[Start of section]

(* ===== verification/Auth.v ===== *)
(** Authentication: [authApi] of [src/src/services/api.js] (lines
    90-120) and [src/src/contexts/AuthContext.jsx]: the [authReducer]
    state machine, and the provider's session restore, [login] and
    [logout], which also write [localStorage].

    [localStorage] is a finite map from keys to strings ([gmap]).  The
    serialisations the code calls, [JSON.stringify]/[JSON.parse] of the
    user and [btoa(JSON.stringify(payload))] of the token, are the
    variables of [Section Provider], with the facts the code relies on
    as hypotheses: parsing a stringified user gives it back, and
    [JSON.parse("null")] is [null]; [Json] defines them and proves
    those facts.  [login] is split at its [await]
    like the dashboard's loader. *)

From S2P Require Import Prelude JsRuntime.
From stdpp Require Import gmap.

Module Auth.

Record User := mkUser { username : string; email : string; uname : string }.

(** The object [btoa(JSON.stringify(...))] encodes. *)
Record TokenPayload := mkPayload { p_username : string; exp : Z; iat : Z }.

Record LoginResponse := mkLoginResponse { resp_token : string; resp_user : User }.

(** What [JSON.parse(localStorage.getItem('auth_user'))] can give. *)
Inductive UserValue := UNull | UObj (u : User) | UOther.

(** [username.charAt(0).toUpperCase() + username.slice(1)]. *)
Definition capitalize (u : string) : string :=
  (JsString.toUpperCase (JsString.charAt0 u) ++ JsString.slice1 u)%string.

(** The user object [authApi.login] returns. *)
Definition mkLoginUser (u : string) : User :=
  mkUser u (u ++ "@example.com")%string (capitalize u).

(** ** [authReducer] *)

Record AuthState := mkAuth {
  isAuthenticated : bool;
  user : UserValue;
  token : option string;
  loading : bool;
  error : option string;
}.

(** The actions [AUTH_ACTIONS], and any other [type]. *)
Inductive Action :=
| LOGIN_START
| LOGIN_SUCCESS (u : User) (t : string)
| LOGIN_FAILURE (msg : string)
| LOGOUT
| RESTORE_SESSION (u : UserValue) (t : string)
| OTHER_ACTION.

Definition initialState : AuthState := mkAuth false UNull None false None.

Definition authReducer (state : AuthState) (action : Action) : AuthState :=
  match action with
  | LOGIN_START => mkAuth (isAuthenticated state) (user state) (token state) true None
  | LOGIN_SUCCESS u t => mkAuth true (UObj u) (Some t) false None
  | LOGIN_FAILURE msg => mkAuth false UNull None false (Some msg)
  | LOGOUT => mkAuth false UNull None false None
  | RESTORE_SESSION u t => mkAuth true u (Some t) false (error state)
  | OTHER_ACTION => state
  end.

Section Provider.
Context (stringifyUser : User -> string).
Context (parseUser : string -> option UserValue).
Context (btoaJson : TokenPayload -> string).

(** ** [authApi] *)

(** [authApi.login(username, password)]; the payload reads the clock
    twice, [Date.now()] is [tExp] when [exp] is computed and [tIat]
    when [iat] is (ms). *)
Definition authApi_login (username password : string) (tExp tIat : Z) : Promise LoginResponse :=
  if negb (bool_decide (password = "test123"%string)) then Reject "Invalid credentials"
  else Resolve (mkLoginResponse
                  (btoaJson (mkPayload username (tExp + 24 * 60 * 60 * 1000) tIat))
                  (mkLoginUser username)).

(** [authApi.logout()]. *)
Definition authApi_logout : Promise bool := Resolve true.

(** ** The provider *)

Abbreviation Storage := (gmap string string) (only parsing).

(** [localStorage.getItem(k)] is truthy. *)
Definition storedTruthy (ls : Storage) (k : string) : bool :=
  match ls !! k with Some v => JsString.truthy v | None => false end.

(** The mount effect: restore the session from [localStorage]; a user
    that does not parse removes both keys. *)
Definition restoreSession (st : AuthState) (ls : Storage) : AuthState * Storage :=
  match ls !! "auth_token"%string, ls !! "auth_user"%string with
  | Some t, Some u =>
      if JsString.truthy t && JsString.truthy u then
        match parseUser u with
        | Some parsed => (authReducer st (RESTORE_SESSION parsed t), ls)
        | None => (st, delete "auth_user"%string (delete "auth_token"%string ls))
        end
      else (st, ls)
  | _, _ => (st, ls)
  end.

(** [login] up to [await authApi.login(...)]. *)
Definition login_begin (st : AuthState) : AuthState := authReducer st LOGIN_START.

(** The rest of [login]: store and dispatch success, or dispatch failure. *)
Definition login_resume (r : Promise LoginResponse) (st : AuthState) (ls : Storage)
    : AuthState * Storage :=
  match r with
  | Resolve resp =>
      let ls := <["auth_token"%string := resp_token resp]> ls in
      let ls := <["auth_user"%string := stringifyUser (resp_user resp)]> ls in
      (authReducer st (LOGIN_SUCCESS (resp_user resp) (resp_token resp)), ls)
  | Reject m => (authReducer st (LOGIN_FAILURE m), ls)
  end.

(** [logout]: [authApi.logout()] never fails; the [finally] clears the
    storage and dispatches [LOGOUT]. *)
Definition logout (st : AuthState) (ls : Storage) : AuthState * Storage :=
  (authReducer st LOGOUT, delete "auth_user"%string (delete "auth_token"%string ls)).

(** What can happen to the provider: a page load (a fresh provider whose
    mount effect restores the session), a login attempt (begin, then its
    result, with the two clock readings of [authApi.login]), a logout. *)
Inductive AuthEvent :=
| Reload
| LoginBegin
| LoginSettled (username password : string) (tExp tIat : Z)
| Logout.

Definition authStep (ev : AuthEvent) (p : AuthState * Storage) : AuthState * Storage :=
  let '(st, ls) := p in
  match ev with
  | Reload => restoreSession initialState ls
  | LoginBegin => (login_begin st, ls)
  | LoginSettled u pw t1 t2 => login_resume (authApi_login u pw t1 t2) st ls
  | Logout => logout st ls
  end.

Inductive authReachable (ls0 : Storage) : AuthState * Storage -> Prop :=
| authReachable_init : authReachable ls0 (initialState, ls0)
| authReachable_step ev p : authReachable ls0 p -> authReachable ls0 (authStep ev p).


Definition authInv (st : AuthState) : Prop :=
  isAuthenticated st = true <-> is_Some (token st).

Ltac auth_inv :=
  unfold authInv in *; simpl in *;
  first [ assumption
        | split; [intros ?; first [done | eexists; done] | intros [? ?]; done] ].

(** ** Lemmas *)

Lemma authReducer_inv st a : authInv st -> authInv (authReducer st a).
Proof. unfold authInv. destruct a; simpl; try done; split; eauto. Qed.

Lemma restore_authenticated st ls :
  isAuthenticated (restoreSession st ls).1 = true ->
  isAuthenticated st = true
  \/ exists t, ls !! "auth_token"%string = Some t /\ token (restoreSession st ls).1 = Some t.
Proof.
  unfold restoreSession.
  destruct (ls !! "auth_token"%string) as [t|], (ls !! "auth_user"%string) as [u|];
    simpl; auto.
  destruct (_ && _); simpl; auto. destruct (parseUser u); simpl; eauto.
Qed.

Lemma restore_storage st ls :
  (restoreSession st ls).2 = ls
  \/ (restoreSession st ls).2 = delete "auth_user"%string (delete "auth_token"%string ls)
      /\ (restoreSession st ls).1 = st.
Proof.
  unfold restoreSession.
  destruct (ls !! "auth_token"%string), (ls !! "auth_user"%string); simpl; auto.
  destruct (_ && _); simpl; auto. destruct (parseUser _); simpl; auto.
Qed.


Lemma restore_inv st ls : authInv st -> authInv (restoreSession st ls).1.
Proof.
  intros H. unfold restoreSession.
  destruct (ls !! "auth_token"%string), (ls !! "auth_user"%string); simpl; try done.
  destruct (_ && _); simpl; [|done]. destruct (parseUser _); simpl; [|done].
  auth_inv.
Qed.

Lemma initial_inv : authInv initialState.
Proof. unfold authInv. simpl. split; [done | by intros []]. Qed.

Lemma restore_backed ls :
  isAuthenticated (restoreSession initialState ls).1 = true ->
  (restoreSession initialState ls).2 !! "auth_token"%string
  = token (restoreSession initialState ls).1.
Proof.
  intros H. destruct (restore_authenticated _ _ H) as [? | (t & Ht & Et)]; [done|].
  rewrite Et. destruct (restore_storage initialState ls) as [-> | [_ E]]; [done|].
  rewrite E in H. done.
Qed.

(** The session is backed by [localStorage]: [authInv], and an
    authenticated session's token is the stored one. *)
Definition sessionBacked (p : AuthState * Storage) : Prop :=
  authInv p.1 /\ (isAuthenticated p.1 = true -> p.2 !! "auth_token"%string = token p.1).

Lemma sessionBacked_init ls : sessionBacked (initialState, ls).
Proof. split; [apply initial_inv | done]. Qed.

Lemma sessionBacked_step ev p : sessionBacked p -> sessionBacked (authStep ev p).
Proof.
  destruct p as [st ls]. intros [Hi Hb].
  destruct ev as [| |u pw t1 t2|]; simpl.
  - split; [apply restore_inv, initial_inv | apply restore_backed].
  - split; [auth_inv | done].
  - unfold authApi_login. destruct (negb _); simpl; [split; [auth_inv | done]|].
    split; [auth_inv|]. intros _. simpl.
    rewrite lookup_insert_ne by done. by rewrite lookup_insert_eq.
  - split; [auth_inv | done].
Qed.

(** ** Properties *)

(** C11. In every state the provider reaches, from any initial
    [localStorage], the reducer keeps [isAuthenticated] true exactly when
    a token is held, and an authenticated session's token is the one in
    [localStorage]. *)
Theorem auth_session_backed ls0 p :
  authReachable ls0 p ->
  authInv p.1 /\ (isAuthenticated p.1 = true -> p.2 !! "auth_token"%string = token p.1).
Proof.
  induction 1 as [|ev p _ IH]; [apply sessionBacked_init | by apply sessionBacked_step].
Qed.

(** A stored user that parses to [null] ([JSON.parse("null")])
    still restores an authenticated session, with no user. *)
Theorem restore_null_user t :
  parseUser "null" = Some UNull -> JsString.truthy t = true ->
  let p := restoreSession initialState
             (<["auth_user"%string := "null"%string]> (<["auth_token"%string := t]> ∅)) in
  isAuthenticated p.1 = true /\ user p.1 = UNull.
Proof.
  intros Hp Ht. unfold restoreSession.
  rewrite lookup_insert_ne, lookup_insert_eq, lookup_insert_eq by done.
  by rewrite Ht, Hp.
Qed.

(** After a successful login, a page reload restores the same user and
    the same token from [localStorage], given the three facts of the
    serialisations it relies on. *)
Theorem login_reload_roundtrip u t1 t2 q :
  parseUser (stringifyUser (mkLoginUser u)) = Some (UObj (mkLoginUser u)) ->
  JsString.truthy (stringifyUser (mkLoginUser u)) = true ->
  JsString.truthy (btoaJson (mkPayload u (t1 + 86400000) t2)) = true ->
  let p := authStep Reload (authStep (LoginSettled u "test123" t1 t2) q) in
  isAuthenticated p.1 = true /\ user p.1 = UObj (mkLoginUser u)
  /\ token p.1 = Some (btoaJson (mkPayload u (t1 + 86400000) t2)).
Proof.
  intros Hp Hu Ht. destruct q as [st ls]. simpl.
  unfold restoreSession. rewrite lookup_insert_ne, !lookup_insert_eq by done.
  replace (t1 + 24 * 60 * 60 * 1000)%Z with (t1 + 86400000)%Z by lia.
  by rewrite Ht, Hu, Hp.
Qed.

(** C31. A failed login from a stored session logs the page out, but
    leaves [localStorage] as it was: the next reload logs back in. *)
Theorem failed_login_keeps_storage st ls t su v u pw t1 t2 :
  ls !! "auth_token"%string = Some t -> ls !! "auth_user"%string = Some su ->
  JsString.truthy t = true -> JsString.truthy su = true -> parseUser su = Some v ->
  pw <> "test123"%string ->
  let p1 := authStep (LoginSettled u pw t1 t2) (st, ls) in
  isAuthenticated p1.1 = false /\ p1.2 = ls
  /\ isAuthenticated (authStep Reload p1).1 = true /\ token (authStep Reload p1).1 = Some t.
Proof.
  intros Ht Hu Htt Hut Hp Hpw. simpl. unfold authApi_login.
  rewrite bool_decide_false by done. simpl.
  unfold restoreSession. rewrite Ht, Hu, Htt, Hut. simpl. by rewrite Hp.
Qed.

(** Logout clears the session state and both storage keys, so a
    reload stays logged out. *)
Theorem logout_clears st ls :
  let p := authStep Logout (st, ls) in
  isAuthenticated p.1 = false /\ token p.1 = None
  /\ p.2 !! "auth_token"%string = None /\ p.2 !! "auth_user"%string = None
  /\ isAuthenticated (authStep Reload p).1 = false.
Proof.
  simpl. rewrite lookup_delete_eq, lookup_delete_ne, lookup_delete_eq by done.
  split_and!; try done. unfold restoreSession.
  by rewrite lookup_delete_ne, lookup_delete_eq by done.
Qed.

(** [authApi.login] succeeds exactly for the password "test123";
    the user it returns has the e-mail [username@example.com] and the
    username with its first character upper-cased as name, and the
    token's payload expires 24 hours after the first clock reading and
    is issued at the second, so with a clock that does not go back the
    token lives at most 24 hours. *)
Theorem authApi_login_spec u pw t1 t2 :
  match authApi_login u pw t1 t2 with
  | Resolve r =>
      pw = "test123"%string /\ email (resp_user r) = (u ++ "@example.com")%string
      /\ uname (resp_user r) = match u with
                               | EmptyString => EmptyString
                               | String c rest => String (JsString.upperChar c) rest
                               end
      /\ resp_token r = btoaJson (mkPayload u (t1 + 86400000) t2)
      /\ ((t1 <= t2)%Z -> (t1 + 86400000 - t2 <= 86400000)%Z)
  | Reject m => pw <> "test123"%string /\ m = "Invalid credentials"%string
  end.
Proof.
  unfold authApi_login. case_bool_decide as E; simpl.
  - split_and!; [done | done | by destruct u | do 3 f_equal; lia | lia].
  - done.
Qed.

End Provider.

(** ** Witnesses

    Concrete serialisations for the examples: a user is stored as
    [{username}], and a token as [tok:username]. *)

Definition demoStringify (u : User) : string := ("{" ++ username u ++ "}")%string.

Definition demoParse (s : string) : option UserValue :=
  if bool_decide (s = "null"%string) then Some UNull
  else if bool_decide (s = "{alice}"%string) then Some (UObj (mkLoginUser "alice"))
  else None.

Definition demoBtoa (p : TokenPayload) : string := ("tok:" ++ p_username p)%string.

Definition demoLoggedIn : AuthState * gmap string string :=
  authStep demoStringify demoParse demoBtoa (LoginSettled "alice" "test123" 0 1) (initialState, ∅).

Lemma auth_session_backed_witness :
  authReachable demoStringify demoParse demoBtoa ∅ demoLoggedIn
  /\ authInv demoLoggedIn.1
  /\ (isAuthenticated demoLoggedIn.1 = true ->
      demoLoggedIn.2 !! "auth_token"%string = token demoLoggedIn.1).
Proof.
  assert (H : authReachable demoStringify demoParse demoBtoa ∅ demoLoggedIn)
    by (apply authReachable_step, authReachable_init).
  split; [exact H|]. exact (auth_session_backed _ _ _ _ _ H).
Defined.

Lemma failed_login_keeps_storage_witness :
  demoLoggedIn.2 !! "auth_token"%string = Some "tok:alice"%string
  /\ demoLoggedIn.2 !! "auth_user"%string = Some "{alice}"%string
  /\ (let p1 := authStep demoStringify demoParse demoBtoa (LoginSettled "alice" "wrong" 5 5)
                 (demoLoggedIn.1, demoLoggedIn.2) in
      isAuthenticated p1.1 = false /\ p1.2 = demoLoggedIn.2
      /\ isAuthenticated (authStep demoStringify demoParse demoBtoa Reload p1).1 = true
      /\ token (authStep demoStringify demoParse demoBtoa Reload p1).1 = Some "tok:alice"%string).
Proof.
  split; [vm_compute; reflexivity|]. split; [vm_compute; reflexivity|].
  apply (failed_login_keeps_storage demoStringify demoParse demoBtoa demoLoggedIn.1 demoLoggedIn.2
           "tok:alice" "{alice}" (UObj (mkLoginUser "alice")) "alice" "wrong" 5 5);
    try (vm_compute; reflexivity).
  vm_compute. discriminate.
Defined.

End Auth.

[End of section]

### EXERCISE DESCRIPTION
In the entries above, the lines from the one bearing "unfold authInv in *; simpl in *;" up to and including the one bearing "Lemma restore_storage st" should be transcribed exactly; no other line is wanted.

### ANSWER
  unfold authInv in *; simpl in *;
  first [ assumption
        | split; [intros ?; first [done | eexists; done] | intros [? ?]; done] ].

(** ** Lemmas *)

Lemma authReducer_inv st a : authInv st -> authInv (authReducer st a).
Proof. unfold authInv. destruct a; simpl; try done; split; eauto. Qed.

Lemma restore_authenticated st ls :
  isAuthenticated (restoreSession st ls).1 = true ->
  isAuthenticated st = true
  \/ exists t, ls !! "auth_token"%string = Some t /\ token (restoreSession st ls).1 = Some t.
Proof.
  unfold restoreSession.
  destruct (ls !! "auth_token"%string) as [t|], (ls !! "auth_user"%string) as [u|];
    simpl; auto.
  destruct (_ && _); simpl; auto. destruct (parseUser u); simpl; eauto.
Qed.

Lemma restore_storage st ls :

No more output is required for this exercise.